How to be a Looter[edit | edit source]

  1. If you are ever in the situation of needing anything during a disaster or disharmony, from food to a flatscreen television, and you can't find any open stores, simply break the glass and receive the donations.
  2. Increase your street cred by robbing gunstores. Conveniently, this also provides you with small arms which are useful in fending off rival looters.
  3. Avoid seditionists in black and blue uniforms. Bribing and/or baiting them with donuts or flatscreen televisions often works.
  4. Enjoy!

Origins[edit | edit source]

Looting started in the 19th century with Lucky the Leprechaun. A poor orphan and former snake charmer from the moors of Dublin, he had very little to his name, until the Great Prune Famine of 1851 caused him to get really hungry around lunch time one day in August. He became inspired, and broke into a shop, where he accepted charitable donations from the owner, whom was asleep upstairs.
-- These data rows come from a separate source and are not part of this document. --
Lemma decrypt_accepts_only_opened_witness :
  let r := sealed (CS := Toy.suite) demo_keys [x68; x69] CT_ApplicationData in
  exists res ks' buf', decrypt_app_data_or_alert r (demo_schedule, zeros 64) = (res, (ks', buf')) /\
    match res with
    | Ok x => exists k,
        open_record (client_keys demo_schedule) r
        = Some (fst (item_inner x) ++ ct_byte (snd (item_inner x)) :: zeros k) /\
        ks' = with_client_keys (bump (client_keys demo_schedule)) demo_schedule
    | Err _ => (open_record (client_keys demo_schedule) r = None -> ks' = demo_schedule) /\
        (ks' = demo_schedule \/ ks' = with_client_keys (bump (client_keys demo_schedule)) demo_schedule)
    | _ => False
    end.
Proof. apply (decrypt_accepts_only_opened (CS := Toy.suite)). done. Defined.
When found, the owner was so proud to be a donator, that he helped Lucky into the local nearby free hostel (called a jail at the time) where he was given free room and board, along with minimal food, for several months, until he could get back on his feet.
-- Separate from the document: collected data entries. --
(** The answer and the state after it. *)
Definition answer cfg hrr ks1 (ch : list byte) hello (dec : KexDecision) (idx : nat)
    (out : list byte) (o : HandshakeOutput) (st' : HelloState) : Prop :=
  let sid := legacy_session_id hello in
  match dec with
  | Retry g =>
      let r := plain_record HT_ServerHello (hrr_body sid g) in
      length r <= length out /\ o = HelloRetryRequest r /\
      st' = mkHelloState (with_transcript (message_hash ch ++ hrr_message sid g) ks1)
              (after_hrr hello hrr) (r ++ drop (length r) out)
  | Use mode => exists ikm, kex_ikm cfg mode = Some ikm /\
      let f := the_flight cfg sid (Z.of_nat idx mod 2 ^ 16) mode
                 (sh_secret (shared ks1)) (transcript_hash ks1 ++ ch) ikm in
      length (fl_bytes f) <= length out /\ o = FirstFlight (fl_bytes f) /\
      st' = mkHelloState (fl_schedule f (binder_key (client_state ks1))) hrr
              (fl_bytes f ++ drop (length (fl_bytes f)) out)
  end.

Lemma sub_0_app {A} (l1 l2 : list A) : sub (l1 ++ l2) 0 (length l1) = Some l1.
Proof. exact (sub_app [] l1 l2). Qed.

Lemma retry_wp ch hello g st :
  length (legacy_session_id hello) <= 32 -> hrr_wf (hl_hrr st) ->
  wp (len ← with_writer
        (write_hello_retry_request_record (legacy_session_id hello) g ch;; on_fst ow_len);
      on_hrr (record_hrr hello);;
      st' ← get;
      bytes ← unwrap (sub (hl_out st') 0 len);
      mret (HelloRetryRequest bytes)) st
    (fun o st' => let sid := legacy_session_id hello in
       let r := plain_record HT_ServerHello (hrr_body sid g) in
       length r <= length (hl_out st) /\ o = HelloRetryRequest r /\
       st' = mkHelloState (with_transcript (message_hash ch ++ hrr_message sid g) (hl_schedule st))
               (after_hrr hello (hl_hrr st)) (r ++ drop (length r) (hl_out st)))
    (fun _ st' => hl_hrr st' = hl_hrr st /\ keys_ok (hl_schedule st) (hl_schedule st') /\
       length (hl_out st) < length (plain_record HT_ServerHello (hrr_body (legacy_session_id hello) g))).
Proof.
  intros Hsid [Hl Hb]. apply wp_bind, wp_with_writer, wp_bind.
  eapply wp_mono; [by apply write_hrr_spec| |].
  2:{ intros ? [? ?] (_ & -> & Hlt). split_and!; [done|by apply keys_ok_same|done]. }
  intros _ [w ks] (Hfit & -> & ->). set (r := plain_record _ _) in *.
  unfold wp at 1, on_fst, zoom, ow_len. rewrite bind_get. cbn [fst snd ow_buf ow_pos W].
  apply wp_bind, wp_zoom. cbn [hl_hrr]. unfold record_hrr. apply wp_bind, wp_get. cbv zeta.
  rewrite decide_True by lia. apply wp_put, wp_bind, wp_get. cbn [hl_out W ow_buf ow_pos].
  by rewrite sub_0_app, bind_unwrap_Some_wp.
Qed.

Lemma use_wp ch cfg hello idx mode st :
  length (legacy_session_id hello) <= 32 -> mode_ok cfg mode ->
  wp (on_schedule (transcript_update ch);;
      len ← with_writer (write_first_flight cfg hello idx mode);
      st' ← get;
      bytes ← unwrap (sub (hl_out st') 0 len);
      mret (FirstFlight bytes)) st
    (fun o st' => exists ikm, kex_ikm cfg mode = Some ikm /\
       let f := the_flight cfg (legacy_session_id hello) idx mode
                  (sh_secret (shared (hl_schedule st))) (transcript_hash (hl_schedule st) ++ ch) ikm in
       length (fl_bytes f) <= length (hl_out st) /\ o = FirstFlight (fl_bytes f) /\
       st' = mkHelloState (fl_schedule f (binder_key (client_state (hl_schedule st)))) (hl_hrr st)
               (fl_bytes f ++ drop (length (fl_bytes f)) (hl_out st)))
    (fun _ st' => hl_hrr st' = hl_hrr st /\ keys_ok (hl_schedule st) (hl_schedule st') /\
       forall ikm, kex_ikm cfg mode = Some ikm ->
       length (hl_out st) < length (fl_bytes (the_flight cfg (legacy_session_id hello) idx mode
         (sh_secret (shared (hl_schedule st))) (transcript_hash (hl_schedule st) ++ ch) ikm))).
Proof.
  intros Hsid Hmode. apply wp_bind. unfold wp at 1, on_schedule, zoom, transcript_update.
  rewrite bind_get. cbn. apply wp_bind, wp_with_writer.
  eapply wp_mono; [by apply write_first_flight_spec| |by intros ? [] []].
  intros n [w ks] (ikm & Hikm & Hn & Hfit & -> & ->). cbn [hl_out hl_hrr hl_schedule] in *.
  apply wp_bind, wp_get. cbn [hl_out W ow_buf]. rewrite Hn, sub_0_app, bind_unwrap_Some_wp.
  apply wp_ret. exists ikm. split; [done|]. cbv zeta. rewrite Hn in Hfit. by split_and!.
Qed.

Lemma reads_as_parse ch h :
  reads_as ch h ->
  ClientHelloRef_parse CLIENT_HELLO_MAX_EXTENSIONS (pb_new ch) = (Ok h, mkPB (length ch) ch).
Proof. intros (f & Hf & -> & Hh). by rewrite hello_parse_complete, Hh. Qed.

Lemma reads_as_unique ch h h' : reads_as ch h -> reads_as ch h' -> h = h'.
Proof. intros H%reads_as_parse H'%reads_as_parse. congruence. Qed.

(** Parsing, with the check that nothing is left. *)
Lemma parse_hello_wp {S} ch (s : S) Q (R : TlsError -> S -> Prop) :
  (forall e, (forall h, ~ reads_as ch h) -> R e s) ->
  (forall h b, (is_empty b = true -> reads_as ch h) ->
     (is_empty b = false -> forall h', ~ reads_as ch h') -> Q (h, b) s) ->
  wp (run_on (pb_new ch) (h ← ClientHelloRef_parse CLIENT_HELLO_MAX_EXTENSIONS; b ← get; mret (h, b)))
     s Q R.
Proof.
  intros HR HQ. apply wp_run_on, wp_bind.
  pose proof (hello_parse_sound CLIENT_HELLO_MAX_EXTENSIONS ch) as Hs. unfold wp in Hs |- *.
  destruct (ClientHelloRef_parse _ (pb_new ch)) as [[h|e| |] b] eqn:Hp; [| |done..].
  - destruct Hs as (Hwf & f & Hf & (_ & _ & Hc) & Hh). apply wp_bind, wp_get, wp_ret, HQ.
    + intros He. apply (is_empty_spec b Hwf) in He. rewrite He, app_nil_r, unread_new in Hc.
      exists f. eauto.
    + intros He h' Hh'%reads_as_parse. rewrite Hp in Hh'. injection Hh' as -> ->.
      unfold is_empty in He. by apply bool_decide_eq_false in He.
  - apply HR. intros h Hh%reads_as_parse. congruence.
Qed.

(** The output buffer is too small for the answer. *)
Definition too_small cfg ks1 (ch : list byte) hello (dec : KexDecision) (idx : nat)
    (out : list byte) : Prop :=
  let sid := legacy_session_id hello in
  match dec with
  | Retry g => length out < length (plain_record HT_ServerHello (hrr_body sid g))
  | Use mode => forall ikm, kex_ikm cfg mode = Some ikm ->
      length out < length (fl_bytes (the_flight cfg sid (Z.of_nat idx mod 2 ^ 16) mode
        (sh_secret (shared ks1)) (transcript_hash ks1 ++ ch) ikm))
  end.

Lemma early_keys cfg hrr ks : keys_ok ks (early cfg hrr ks).
Proof. apply keys_ok_same; unfold early; by destruct (sent hrr). Qed.

(** A check failed: no reading of the message can be accepted.  [Huniq] says that
    an accepted hello is the parsed one; [tac] finds the contradiction. *)
Ltac rejected Huniq tac :=
  let Hx := fresh "Hx" in let Hacc := fresh "Hacc" in
  intros ? ? (-> & Hx); split_and!; [done..|]; intros ? ? ? ? Hacc;
  rewrite <-(Huniq _ _ _ _ Hacc) in Hx; destruct Hacc; tac.

(** What was read, chosen and selected on the way is what an accepted hello has. *)
Lemma accepted_is cfg hrr ks1 ch hello dec psk idx binder :
  reads_as ch hello -> kex_choice hello cfg (sent hrr) = Ok dec -> Selected cfg hello psk idx binder ->
  forall hello' dec' idx' binder', Accepted cfg hrr ks1 ch hello' dec' idx' binder' ->
    hello' = hello /\ dec' = dec /\ idx' = idx /\ binder' = binder.
Proof.
  intros Hr Hkex Hsel h' dec' idx' binder' [Hr' _ _ _ Hk' _ [psk' Hsel'] _].
  pose proof (reads_as_unique _ _ _ Hr' Hr) as ->. rewrite Hkex in Hk'. injection Hk' as <-.
  by destruct (Selected_unique _ _ _ _ _ _ _ _ Hsel Hsel') as (_ & -> & ->).
Qed.

(** After a HelloRetryRequest the second hello repeats the first. *)
Lemma repeat_wp {S} hello hrr (s : S) :
  hrr_wf hrr ->
  wp (if sent hrr then validate_ch2_consistency hello hrr else mret tt) s
    (fun _ s' => s' = s /\ (sent hrr = true ->
       random hello = ch1_random hrr /\ legacy_session_id hello = snapshot_sid hrr))
    (fun _ s' => s' = s /\ sent hrr = true /\
       (random hello <> ch1_random hrr \/ legacy_session_id hello <> snapshot_sid hrr)).
Proof.
  intros Hwf. destruct (sent hrr); [|by apply wp_ret].
  eapply wp_mono; [by apply validate_ch2_wp| |]; naive_solver.
Qed.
After he became wealthy, he started taking sugar coated sugar mixed with candied marshmallows around the world, whereby he would proclaim "They're after me Lucky Charms!", to-whit everyone would stare at him like he was an idiot. However, he did start the famous tradition of looting, and to this he is given due credit.

Allways rember that looting is a two (3) step process:

1. loot

2. after step 1 beg for more loot i.e. \0/ (PTL pass the loot (or praise the lord i got the loot))

3. repeat until tired and proceed to eating the traditional herion and cheese sandwiches followed by pillaging, regurgation of sandwich, sexual arousal,further sandwiches (and associated regurgation)and eventually death,

Famous Lootings[edit | edit source]

  • During the Iraq invasion, the Museum of I Dream of Genie History donated their entire stock to looters.
  • No Orleans is supplying looters with slightly soggy loot in the wake of Hurricane Katrina.

"They'll have to gut it and start over. They took everything — all the electronics, the food, the bikes. People left their old clothes on the floor when they took new ones. The only thing left are the country-and-western CDs. You can still get a Shania Twain album." - John Stonaker of Wal-Mart in uptown No Orleans. Shania Twain was unavailable for comment. [1]

  • France is also supplying looters, although its loot is somewhat on the burnt and crispy side, and may smell of teargas.
  • Captain Jack Sparrow sackedFantasyland after the Five-Day War. Looting occurred on a massive scale on the part of the pirates.